INFORMATION:

Lemma put_all_ok dst j cs :
  0 <= j -> j + len cs <= len dst -> put_all dst j cs = Done (splice (Z.to_nat j) cs dst).
Proof.
  revert dst j. induction cs as [|c cs IH]; intros dst j Hj Hl; cbn [put_all].
  - unfold splice. simpl. rewrite Nat.add_0_r, take_drop. done.
  - cbn [length] in Hl. rewrite buf_write_Done, bind_Done by (simpl; lia).
    rewrite IH by (rewrite ?length_splice; simpl; lia).
    replace (Z.to_nat (j + 1)) with (Z.to_nat j + length [c])%nat by (simpl; lia).
    rewrite splice_app by lia. done.
Qed.

Lemma escape_char_len c : (1 <= length (escape_char c) <= 2)%nat.
Proof. unfold escape_char. repeat case_match; simpl; lia. Qed.

(** The loop appends the escapes of a prefix and the terminator. *)
Lemma escape_loop_ok s r dst done_ j dst_size :
  0 ∉ s -> 0 < dst_size <= len dst -> j = len done_ -> j < dst_size ->
  take (Z.to_nat j) dst = done_ ->
  exists p q, s = p ++ q /\ (q = [] \/ dst_size <= j + len (escape p) + 2) /\
    j + len (escape p) < dst_size /\
    escape_loop (s ++ 0 :: r) dst j dst_size =
      Done (j + len (escape p),
            done_ ++ escape p ++ 0 :: drop (Z.to_nat (j + len (escape p)) + 1) dst).
Proof.
  intros Hn Hsz. revert dst done_ j Hsz. induction s as [|c s IH]; intros dst done_ j Hsz Hj Hlt Htk.
  - exists [], []. split_and!; auto; [simpl; lia|]. cbn [app escape_loop]. simpl (escape []).
    change (negb (0 =? 0)) with false. cbv iota. cbn [andb].
    rewrite buf_write_Done, bind_Done by (simpl; lia). rewrite Z.add_0_r. do 2 f_equal.
    unfold splice. rewrite Htk. simpl. done.
  - apply not_elem_of_cons in Hn as [Hc Hn]. cbn [app escape_loop].
    assert (negb (c =? 0) = true) as -> by (destruct (Z.eqb_spec c 0); [congruence|done]).
    destruct (Z.ltb_spec (j + 2) dst_size) as [Hfit|Hfit]; cbn [andb].
    + pose proof (escape_char_len c). rewrite put_all_ok, bind_Done by lia.
      assert (len (splice (Z.to_nat j) (escape_char c) dst) = len dst) as Hld
        by (rewrite length_splice; lia).
      destruct (IH Hn (splice (Z.to_nat j) (escape_char c) dst) (done_ ++ escape_char c)
        (j + len (escape_char c))) as (p & q & -> & Hq & Hb & E).
      { lia. } { rewrite length_app. lia. } { lia. }
      { unfold splice. rewrite Htk, app_assoc. apply take_app_length'. rewrite length_app. lia. }
      exists (c :: p), q. unfold escape in *. rewrite bind_cons.
      rewrite length_app. split_and!; auto; [destruct Hq; [by left|right; lia]|lia|].
      rewrite E. replace (j + Z.of_nat (length (escape_char c) + length (p ≫= escape_char)))
        with (j + len (escape_char c) + len (p ≫= escape_char)) by lia.
      do 2 f_equal. rewrite <- !app_assoc. do 4 f_equal.
      unfold splice. rewrite app_assoc. rewrite drop_app_ge by (rewrite length_app, length_take; lia).
      rewrite drop_drop. f_equal. rewrite length_app, length_take. lia.
    + exists [], (c :: s). unfold escape. simpl. split_and!; auto; [right; lia|lia|].
      rewrite buf_write_Done, bind_Done by (simpl; lia). rewrite Z.add_0_r. do 2 f_equal.
      unfold splice. rewrite Htk. simpl. done.
Qed.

GOAL OF THE EXERCISE:
Your task is to restate the material above word for word.

RESULT OF THE TASK:
Lemma put_all_ok dst j cs :
  0 <= j -> j + len cs <= len dst -> put_all dst j cs = Done (splice (Z.to_nat j) cs dst).
Proof.
  revert dst j. induction cs as [|c cs IH]; intros dst j Hj Hl; cbn [put_all].
  - unfold splice. simpl. rewrite Nat.add_0_r, take_drop. done.
  - cbn [length] in Hl. rewrite buf_write_Done, bind_Done by (simpl; lia).
    rewrite IH by (rewrite ?length_splice; simpl; lia).
    replace (Z.to_nat (j + 1)) with (Z.to_nat j + length [c])%nat by (simpl; lia).
    rewrite splice_app by lia. done.
Qed.

Lemma escape_char_len c : (1 <= length (escape_char c) <= 2)%nat.
Proof. unfold escape_char. repeat case_match; simpl; lia. Qed.

(** The loop appends the escapes of a prefix and the terminator. *)
Lemma escape_loop_ok s r dst done_ j dst_size :
  0 ∉ s -> 0 < dst_size <= len dst -> j = len done_ -> j < dst_size ->
  take (Z.to_nat j) dst = done_ ->
  exists p q, s = p ++ q /\ (q = [] \/ dst_size <= j + len (escape p) + 2) /\
    j + len (escape p) < dst_size /\
    escape_loop (s ++ 0 :: r) dst j dst_size =
      Done (j + len (escape p),
            done_ ++ escape p ++ 0 :: drop (Z.to_nat (j + len (escape p)) + 1) dst).
Proof.
  intros Hn Hsz. revert dst done_ j Hsz. induction s as [|c s IH]; intros dst done_ j Hsz Hj Hlt Htk.
  - exists [], []. split_and!; auto; [simpl; lia|]. cbn [app escape_loop]. simpl (escape []).
    change (negb (0 =? 0)) with false. cbv iota. cbn [andb].
    rewrite buf_write_Done, bind_Done by (simpl; lia). rewrite Z.add_0_r. do 2 f_equal.
    unfold splice. rewrite Htk. simpl. done.
  - apply not_elem_of_cons in Hn as [Hc Hn]. cbn [app escape_loop].
    assert (negb (c =? 0) = true) as -> by (destruct (Z.eqb_spec c 0); [congruence|done]).
    destruct (Z.ltb_spec (j + 2) dst_size) as [Hfit|Hfit]; cbn [andb].
    + pose proof (escape_char_len c). rewrite put_all_ok, bind_Done by lia.
      assert (len (splice (Z.to_nat j) (escape_char c) dst) = len dst) as Hld
        by (rewrite length_splice; lia).
      destruct (IH Hn (splice (Z.to_nat j) (escape_char c) dst) (done_ ++ escape_char c)
        (j + len (escape_char c))) as (p & q & -> & Hq & Hb & E).
      { lia. } { rewrite length_app. lia. } { lia. }
      { unfold splice. rewrite Htk, app_assoc. apply take_app_length'. rewrite length_app. lia. }
      exists (c :: p), q. unfold escape in *. rewrite bind_cons.
      rewrite length_app. split_and!; auto; [destruct Hq; [by left|right; lia]|lia|].
      rewrite E. replace (j + Z.of_nat (length (escape_char c) + length (p ≫= escape_char)))
        with (j + len (escape_char c) + len (p ≫= escape_char)) by lia.
      do 2 f_equal. rewrite <- !app_assoc. do 4 f_equal.
      unfold splice. rewrite app_assoc. rewrite drop_app_ge by (rewrite length_app, length_take; lia).
      rewrite drop_drop. f_equal. rewrite length_app, length_take. lia.
    + exists [], (c :: s). unfold escape. simpl. split_and!; auto; [right; lia|lia|].
      rewrite buf_write_Done, bind_Done by (simpl; lia). rewrite Z.add_0_r. do 2 f_equal.
      unfold splice. rewrite Htk. simpl. done.
Qed.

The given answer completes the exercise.